This repository contains the code for building the knowledge graph TaxGraph. For more information on TaxGraph see taxgraph.informatik.uni-mannheim.de.
Paper: A Knowledge Graph for Assessing Aggressive Tax Planning Strategies
A dump of the knowledge graph can be downloaded here.
Five path variables have to be specified in createRDF.py
before running the file to build the knowledge graph.
path_lei_data
: This path points to a Golden Copy File containing information about legal entities. These files are published
by GLEIF and can be downloaded from
here. Download the LEI-CDF v2.1 file.
The code expects the file to be in CSV format. Our knowledge graph was build with the file from 2019-10-09 08:00.
path_relationship_data
: This path points to a Golden Copy File containing information about the relationships between legal
entities. These files are published by GLEIF and can be downloaded from
here. Download the RR-CDF v1.1 file.
The code expects the file to be in CSV format. Our knowledge graph was build with the file from 2019-10-09 08:00.
path_wikidata_cities
: This path points to a CSV file containing combinations of wikidata entity ID, postal code and label.

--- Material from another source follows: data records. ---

(* ===================================================================== *)
(* The property `mongoCount` of the publication context                    *)
(* ===================================================================== *)

Create HintDb keeps.

Lemma keeps_ret {A} (a : A) : keeps (mret a).
Proof. intros s. reflexivity. Qed.

Lemma keeps_throw {A} e : keeps (@throw A e).
Proof. intros s. reflexivity. Qed.

Lemma keeps_get : keeps get.
Proof. intros s. reflexivity. Qed.

Lemma keeps_bind {A B} (m : M A) (f : A -> M B) :
  keeps m -> (forall a, keeps (f a)) -> keeps (m ≫= f).
Proof.
  intros Hm Hf s. unfold mbind, M_bind. specialize (Hm s).
  destruct (m s) as [[a|e] s']; simpl in *; [|exact Hm].
  rewrite Hf. exact Hm.
Qed.

Lemma keeps_modify f :
  (forall s, this_mongoCount (f s) = this_mongoCount s) -> keeps (modify f).
Proof. intros H s. apply H. Qed.

Lemma keeps_if {A} (b : bool) (m1 m2 : M A) :
  keeps m1 -> keeps m2 -> keeps (if b then m1 else m2).
Proof. destruct b; auto. Qed.

Lemma keeps_option {A B} (o : option A) (f : A -> M B) (m : M B) :
  (forall a, keeps (f a)) -> keeps m ->
  keeps (match o with Some a => f a | None => m end).
Proof. destruct o; auto. Qed.

#[local] Hint Resolve keeps_ret keeps_throw keeps_get keeps_if keeps_option : keeps.
#[local] Hint Extern 1 (keeps (_ ≫= _)) => apply keeps_bind; [|intros ?] : keeps.
#[local] Hint Extern 1 (keeps (modify _)) =>
  apply keeps_modify; intros ?; reflexivity : keeps.
#[local] Hint Extern 1 (keeps skip) => apply keeps_ret : keeps.

Lemma keeps_log c : keeps (log c).
Proof. unfold log. auto with keeps. Qed.
#[local] Hint Resolve keeps_log : keeps.

Lemma keeps_setInterval cb ms : keeps (Meteor_setInterval cb ms).
Proof. unfold Meteor_setInterval. auto 10 with keeps. Qed.

Lemma keeps_clearInterval h : keeps (Meteor_clearInterval h).
Proof. unfold Meteor_clearInterval. auto 10 with keeps. Qed.

Lemma keeps_set_intervalID v : keeps (set_intervalID v).
Proof. unfold set_intervalID. auto with keeps. Qed.

Lemma keeps_set_resultsHandle v : keeps (set_resultsHandle v).
Proof. unfold set_resultsHandle. auto with keeps. Qed.
#[local] Hint Resolve keeps_setInterval keeps_clearInterval keeps_set_intervalID
  keeps_set_resultsHandle : keeps.

Lemma keeps_resultsHandle_stop h : keeps (resultsHandle_stop h).
Proof. unfold resultsHandle_stop. auto with keeps. Qed.
#[local] Hint Resolve keeps_resultsHandle_stop : keeps.

Lemma keeps_run_stop cb : keeps (run_stop cb).
Proof. destruct cb; unfold run_stop; auto 20 with keeps. Qed.
#[local] Hint Resolve keeps_run_stop : keeps.

Lemma keeps_onStop cb : keeps (onStop cb).
Proof. unfold onStop. auto 10 with keeps. Qed.

Lemma keeps_run_stops cbs : keeps (run_stops cbs).
Proof. induction cbs; simpl; auto with keeps. Qed.
#[local] Hint Resolve keeps_onStop keeps_run_stops : keeps.

Lemma keeps_stop : keeps stop.
Proof. unfold stop. auto 10 with keeps. Qed.
#[local] Hint Resolve keeps_stop : keeps.

Section Keeps.

Variable self : SearchCollection.

Lemma keeps_initial_adds dS oS docs i : keeps (initial_adds self dS oS docs i).
Proof. intros s. rewrite initial_adds_emit. reflexivity. Qed.

Lemma keeps_publish searchDefinition options :
  keeps (publish self searchDefinition options).
Proof.
  pose proof keeps_initial_adds.
  unfold publish, mongoCursor_observe. auto 30 with keeps.
Qed.
(** X26. In a run that succeeds, when the recognition worker reports
    progress between 0 and 1, every progress [processImage] passes on lies
    between 0 and 100; its first report is 0 and its last is 100 with
    "Voltooid"; "Voltooid" is also reported earlier, at 90, before the step
    "Woordparen herkennen..." at 95; and the result is the extraction of the
    recognized text. *)
Theorem processImage_progress_in_range :
  forall (u : Unicode) (store : Ocr.Store) (r : Pipeline.Recognition),
    Forall (fun m => 0 <= Pipeline.progress m /\ Pipeline.progress m <= 1)
           (Pipeline.whileCreating r ++ Pipeline.whileRecognizing r
            ++ Pipeline.whileTerminating r) ->
    let '(reports, result, _) := Pipeline.processImage u store r in
    Forall (fun report => 0 <= fst report /\ fst report <= 100) reports
    /\ hd_error reports = Some (0, str "Afbeelding voorbereiden...")
    /\ last reports (0, []) = (100, str "Voltooid")
    /\ (exists (p : number) (before after : list (number * jsstring)),
          reports = before ++ [(p, str "Voltooid")] ++ after
          /\ p == 90
          /\ In (95, str "Woordparen herkennen...") after)
    /\ result = fst (Ocr.parseWordPairs u store (Pipeline.text r)).
Proof.
  intros u store r H. pose proof (performOCR_in_range r H) as F.
  unfold Pipeline.processImage, Pipeline.performOCR in *.
  cbn [fst] in F.
  destruct (Ocr.parseWordPairs u store (Pipeline.text r)) as [result store'].
  cbn [fst]. repeat apply conj.
  - constructor; [cbn; split; lra |].
    constructor; [cbn; split; lra |].
    apply Forall_app. split.
    + apply Forall_map. eapply Forall_impl; [| exact F].
      intros [p s] [P0 P1]. cbn [fst] in *. split; lra.
    + repeat constructor; cbn; lra.
  - reflexivity.
  - rewrite !app_assoc. apply last_last.
  - match goal with |- context [map ?f _] => set (scale := f) end.
    exists (10 + 100 * 0.8).
    exists ([(0, str "Afbeelding voorbereiden...")]
            ++ [(10, str "OCR starten...")]
            ++ map scale (Pipeline.logged (Pipeline.whileCreating r))
            ++ [(10 + 0 * 0.8, str "OCR starten...")]
            ++ map scale (Pipeline.logged (Pipeline.whileRecognizing r))).
    exists (map scale (Pipeline.logged (Pipeline.whileTerminating r))
            ++ [(95, str "Woordparen herkennen...")]
            ++ [(100, str "Voltooid")]).
    repeat apply conj.
    + rewrite !map_app. cbn [map]. rewrite <- !app_assoc. reflexivity.
    + vm_compute. reflexivity.
    + apply in_or_app. right. left. reflexivity.
  - reflexivity.
Qed.

Lemma processImage_progress_in_range_witness :
  let r := Pipeline.mkRecognition
             [Pipeline.mkMessage (str "loading tesseract core") 1]
             [Pipeline.mkMessage (str "recognizing text") 0.25;
              Pipeline.mkMessage (str "recognizing text") 1]
             []
             (str "huis - maison") in
  Forall (fun m => 0 <= Pipeline.progress m /\ Pipeline.progress m <= 1)
         (Pipeline.whileCreating r ++ Pipeline.whileRecognizing r
          ++ Pipeline.whileTerminating r)
  /\ last (fst (fst (Pipeline.processImage
                       (mkUnicode (fun _ => false) (fun _ => false)
                                  (fun s => s))
                       Ocr.initialStore r)))
          (0, [])
     = (100, str "Voltooid").
Proof.
  intros r.
  assert (H : Forall (fun m => 0 <= Pipeline.progress m
                               /\ Pipeline.progress m <= 1)
                     (Pipeline.whileCreating r ++ Pipeline.whileRecognizing r
                      ++ Pipeline.whileTerminating r)).
  { repeat constructor; vm_compute; discriminate. }
  split; [exact H |].
  pose proof (processImage_progress_in_range
                (mkUnicode (fun _ => false) (fun _ => false) (fun s => s))
                Ocr.initialStore r H) as P.
  destruct (Pipeline.processImage _ _ r) as [[reports result] store'].
  cbn [fst]. apply P.
Defined.

(** ** The progress never goes back *)

Lemma sorted_then_last (l : list number) (hi : number) :
  StronglySorted Qle l -> Forall (fun p => p <= hi) l ->
  StronglySorted Qle (l ++ [hi]).
Proof.
  induction 1 as [| p l S IH F]; intros B; cbn [app].
  - repeat constructor.
  - inversion B as [| ? ? Bp Bl]; subst. constructor; [now apply IH |].
    apply Forall_app. split; [exact F | repeat constructor; exact Bp].
Qed.

Lemma sorted_map (f : number -> number) (l : list number) :
  (forall p q : number, p <= q -> f p <= f q) ->
  StronglySorted Qle l -> StronglySorted Qle (map f l).
Proof.
  intros M. induction 1 as [| p l S IH F]; cbn [map]; constructor.
  - exact IH.
  - apply Forall_map. eapply Forall_impl; [| exact F].
    intros q Hq. now apply M.
Qed.

Lemma logged_sorted (messages : list Pipeline.LoggerMessage) :
  StronglySorted (fun a b => Pipeline.progress a <= Pipeline.progress b)
                 (filter Pipeline.recognizing messages) ->
  StronglySorted Qle (map fst (Pipeline.logged messages)).
Proof.
  rewrite logged_as_map, map_map. cbn [fst].
  induction 1 as [| m l S IH F]; cbn [map]; constructor.
  - exact IH.
  - apply Forall_map. eapply Forall_impl; [| exact F].
    intros m' Hm'. cbn beta in Hm' |- *. apply round_mono. lra.
Qed.

Lemma scaled_fst (reports : list (number * jsstring)) :
  map fst (map (fun '(progress, status) => (10 + progress * 0.8, status))
               reports)
  = map (fun progress => 10 + progress * 0.8) (map fst reports).
Proof.
  rewrite !map_map. apply map_ext. intros [p s]. reflexivity.
Qed.

Lemma processImage_progress_list (u : Unicode) (store : Ocr.Store)
    (r : Pipeline.Recognition) :
  map fst (fst (fst (Pipeline.processImage u store r)))
  = 0 :: 10 :: map (fun progress => 10 + progress * 0.8)
                   (map fst (fst (Pipeline.performOCR r)))
      ++ [95; 100].
Proof.
  unfold Pipeline.processImage.
  destruct (Pipeline.performOCR r) as [reports rawText].
  destruct (Ocr.parseWordPairs u store rawText) as [result store'].
  cbn [fst]. rewrite !map_app. cbn [map fst app]. rewrite scaled_fst.
  reflexivity.
Qed.
(** * ThunderKittens TMA: tensor-map construction and tile transfers

    A shallow embedding of [src/ops/warp/memory/tma.cuh]: the host-side
    descriptor builder [create_tensor_map], the device-side transfer
    operations [prefetch], [store_async], [load_async], and the barrier and
    store-group helpers.  Host code is embedded in an error monad whose
    failures are the assertion that fired or a compile-time rejection;
    device code threads the sequence of PTX instructions issued so far. *)

From Stdlib Require Import ZArith Lia String.
From stdpp Require Import base list.

Local Open Scope Z_scope.

(** ** Machine integers *)

Module Int.

Definition uint32 (z : Z) : Z := z mod 2 ^ 32.
Definition uint64 (z : Z) : Z := z mod 2 ^ 64.

Definition INT_MIN : Z := - 2 ^ 31.
Definition INT_MAX : Z := 2 ^ 31 - 1.

Definition in_int (z : Z) : Prop := INT_MIN <= z <= INT_MAX.
Definition in_intb (z : Z) : bool := (INT_MIN <=? z) && (z <=? INT_MAX).

(** [int / int] by a positive constant: C++ division truncates towards
    zero and cannot overflow. *)
Definition div (a b : Z) : Z := Z.quot a b.

End Int.

(** ** Tile types (the template arguments)

    The shared-tile declarations live in [types/types.cuh]; this file only
    reads [ST::rows], [ST::cols], [ST::width], [ST::layout] and [sizeof(ST)],
    which are therefore the fields of the type description below.  All four
    numbers are [int] (resp. [size_t]) constants of the tile type. *)

Module st_layout.

Inductive tag : Type :=
| naive
| tma_swizzle
| wgmma_row_0b
| wgmma_col_t_0b
| other.  (* any layout tag of ducks::st_layout not named in this file *)

End st_layout.

Record st : Type := {
  rows : Z;
  cols : Z;
  width : Z;
  layout : st_layout.tag;
  sizeof_st : Z
}.

(** A template type argument: the default tag type, a shared tile type, or
    anything else. *)
Inductive type_arg : Type :=
| default_type
| shared_tile (ST : st)
| other_type.

Definition sizeof_bf16 : Z := 2.

Module detail.

Definition st_type_2d_tma_layout (T : st) : bool :=
  match layout T with
  | st_layout.naive | st_layout.tma_swizzle => true
  | _ => false
  end.

Definition st_type_wgmma_row_layout (T : st) : bool :=
  match layout T with
  | st_layout.wgmma_row_0b => true
  | _ => false
  end.

Definition st_type_wgmma_col_t_layout (T : st) : bool :=
  match layout T with
  | st_layout.wgmma_col_t_0b => true
  | _ => false
  end.
(** ** The order of a pair *)

(** For two donuts whose centres do not coincide, the outcome of the
    resolver does not depend on which of the two is named first. *)
Theorem resolveCollision_symmetric :
  forall (g : Game) (d1 d2 : Donut),
    let r := donutWidth g / 2 in
    dist (center r d1) (center r d2) <> 0 ->
    resolveCollision g d2 d1 (x d2 + r) (y d2 + r) (x d1 + r) (y d1 + r) =
    (snd (resolveCollision g d1 d2 (x d1 + r) (y d1 + r) (x d2 + r) (y d2 + r)),
     fst (resolveCollision g d1 d2 (x d1 + r) (y d1 + r) (x d2 + r) (y d2 + r))).
Proof.
  intros g d1 d2 r HD. unfold dist, center in HD. cbn [fst snd] in HD.
  unfold resolveCollision. fold r.
  set (dx := x d2 + r - (x d1 + r)) in *. set (dy := y d2 + r - (y d1 + r)) in *.
  replace (x d1 + r - (x d2 + r)) with (- dx) by (unfold dx; ring).
  replace (y d1 + r - (y d2 + r)) with (- dy) by (unfold dy; ring).
  replace (- dx * - dx + - dy * - dy) with (dx * dx + dy * dy) by ring.
  set (D := sqrt (dx * dx + dy * dy)) in *.
  rewrite !feq_false by exact HD.
  set (nx := dx / D). set (ny := dy / D).
  replace (- dx / D) with (- nx) by (unfold nx; field; exact HD).
  replace (- dy / D) with (- ny) by (unfold ny; field; exact HD).
  replace ((vx d1 - vx d2) * - nx + (vy d1 - vy d2) * - ny)
    with ((vx d2 - vx d1) * nx + (vy d2 - vy d1) * ny) by ring.
  destruct (fgt _ 0); cbn [fst snd]; f_equal; f_equal; lra.
Qed.

Lemma resolveCollision_symmetric_witness :
  resolveCollision (sampleGame []) (mkDonut 30 0 (-1) 0 0 0) (mkDonut 0 0 1 0 0 0)
    (30 + 64 / 2) (0 + 64 / 2) (0 + 64 / 2) (0 + 64 / 2) =
  (snd (resolveCollision (sampleGame []) (mkDonut 0 0 1 0 0 0)
          (mkDonut 30 0 (-1) 0 0 0)
          (0 + 64 / 2) (0 + 64 / 2) (30 + 64 / 2) (0 + 64 / 2)),
   fst (resolveCollision (sampleGame []) (mkDonut 0 0 1 0 0 0)
          (mkDonut 30 0 (-1) 0 0 0)
          (0 + 64 / 2) (0 + 64 / 2) (30 + 64 / 2) (0 + 64 / 2))).
Proof.
  apply (resolveCollision_symmetric (sampleGame []) (mkDonut 0 0 1 0 0 0)
           (mkDonut 30 0 (-1) 0 0 0)).
  cbn [donutWidth sampleGame]. rewrite dist_aligned by (simpl; lra).
  simpl. lra.
Defined.

(** ** The size of the timer overlay *)

(** The text of the overlay has nine characters as long as the hours take
    three digits, and never fewer: the temporary image of [drawTimer] is 63
    pixels wide for the first thousand hours and at least that afterwards. *)
Theorem timerTextWidth_bounds :
  forall (g : Game) (now : Time),
    (63 <= timerTextWidth g now)%Z /\
    ((shownSeconds g now < 3600000)%Z -> timerTextWidth g now = 63%Z).
Proof.
  intros g now. unfold timerTextWidth. rewrite timerText_fields.
  set (total := shownSeconds g now).
  assert (H0 : (0 <= total)%Z) by (unfold total, shownSeconds; lia).
  assert (Hh : (0 <= total / 3600)%Z) by (apply Z.div_pos; lia).
  assert (Hm : (0 <= (total / 60) mod 60 < 60)%Z) by (apply Z.mod_pos_bound; lia).
  assert (Hs : (0 <= total mod 60 < 60)%Z) by (apply Z.mod_pos_bound; lia).
  rewrite !string_length_app, !fmt_0d_length by lia.
  pose proof (digits_length_2 ((total / 60) mod 60) ltac:(lia)).
  pose proof (digits_length_2 (total mod 60) ltac:(lia)).
  cbn [String.length].
  split; [lia |].
  intros Hlt.
  assert (Hh3 : (total / 3600 < 1000)%Z) by (apply Z.div_lt_upper_bound; lia).
  pose proof (digits_length_3 (total / 3600) ltac:(lia)). lia.
Qed.

Lemma timerTextWidth_bounds_witness :
  timerTextWidth (mkGame 64 64 [] 800 600 1 0) 3725500000000 = 63%Z.
Proof.
  apply (timerTextWidth_bounds (mkGame 64 64 [] 800 600 1 0) 3725500000000%Z).
  vm_compute. reflexivity.
Defined.

Lemma ticks_energy_witness :
  exists d,
    donuts (ticks 1 (sampleGame grazing)) !! 0%nat = Some d /\
    vx d * vx d + vy d * vy d <= 32.25.
Proof.
  assert (Hd : donuts (ticks 1 (sampleGame grazing)) !! 0%nat
               = Some (mkDonut (-0.25) 102 (-4.5) 2 0.02 0.02)).
  { change (ticks 1 (sampleGame grazing)) with (tick (sampleGame grazing)).
    now rewrite tick_grazing. }
  exists (mkDonut (-0.25) 102 (-4.5) 2 0.02 0.02). split; [exact Hd |].
  destruct (ticks_energy 1 (sampleGame grazing)) as [_ Hb].
  specialize (Hb 0%nat _ Hd).
  unfold sampleGame, grazing, total, kinetic in Hb. cbn [donuts fold_right vx vy] in Hb.
  cbn [vx vy]. lra.
Defined.

(** ** Repeated resize notifications *)

(** The framework calls [Layout] again and again with the same size: once
    a call has returned, a second call with the same size changes nothing
    and draws nothing, so the donuts are not respawned frame after frame. *)
Theorem Layout_idempotent :
  forall (g g1 : Game) (r r1 : Rand) (outsideWidth outsideHeight w0 h0 : Z),
    Layout outsideWidth outsideHeight g r = Some (w0, h0, g1, r1) ->
    w0 = outsideWidth /\ h0 = outsideHeight /\
    Layout outsideWidth outsideHeight g1 r1 =
      Some (outsideWidth, outsideHeight, g1, r1).
Proof.
  intros g g1 r r1 W H w0 h0 HL.
  assert (Hscr : w0 = W /\ h0 = H /\ screenWidth g1 = W /\ screenHeight g1 = H).
  { unfold Layout in HL.
    destruct (Z.eqb_spec (screenWidth g) W) as [Ew | Nw];
      destruct (Z.eqb_spec (screenHeight g) H) as [Eh | Nh]; cbn [negb orb] in HL;
      try (cbn [screenWidth screenHeight donutWidth donutHeight numDonuts setScreen]
             in HL;
           destruct (createDonuts W H (donutWidth g) (donutHeight g) (numDonuts g) r)
             as [[ds r'] |]; [| discriminate HL];
           simpl in HL; inversion HL; subst; now repeat split).
    inversion HL; subst. now repeat split. }
  destruct Hscr as (-> & -> & Hw & Hh).
  split; [reflexivity |]. split; [reflexivity |].
  unfold Layout. now rewrite Hw, Hh, !Z.eqb_refl.
Qed.

Lemma Layout_idempotent_witness :
  exists g1 r1,
    Layout 1024 768 (sampleGame grazing) (constRand 0) =
      Some (1024%Z, 768%Z, g1, r1) /\
    Layout 1024 768 g1 r1 = Some (1024%Z, 768%Z, g1, r1).
Proof.
  destruct (Layout_wellFormed 1024 768 (sampleGame grazing) (constRand 0))
    as (g1 & r1 & HL & _).
  { split; simpl; unfold minDonuts, maxDonuts; lia. }
  exists g1, r1. split; [exact HL |].
  apply (Layout_idempotent _ _ _ _ _ _ _ _ HL).
Defined.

A compressed version of the file that we used can be found under data/wikidataCityData/wikidata_cities.csv.gz
.
The file can be decompressed by running gzip -dk wikidata_cities.csv.gz
.
path_additonal_data
: This path points to a file containing additional data retrieved from the
World Bank, the OECD and Wikidata. This
file can be created by running createAdditionalDataSets.py
. The file that we used for building our version of the
knowledge graph can be found under data/additionalData/2020-03-17_00:56:06_df.pkl
.
graph_storage_folder
: This path points to the folder in which to store the final knowledge graph as an RDF file.
The build process has a high memory footprint, as most of the data processing is performed in-memory. We build the knowledge graph on a machine with 32 GB of memory. By optimizing the code and rewriting the data processing to be performed on disk, it should be possible to reduce the memory footprint by a lot.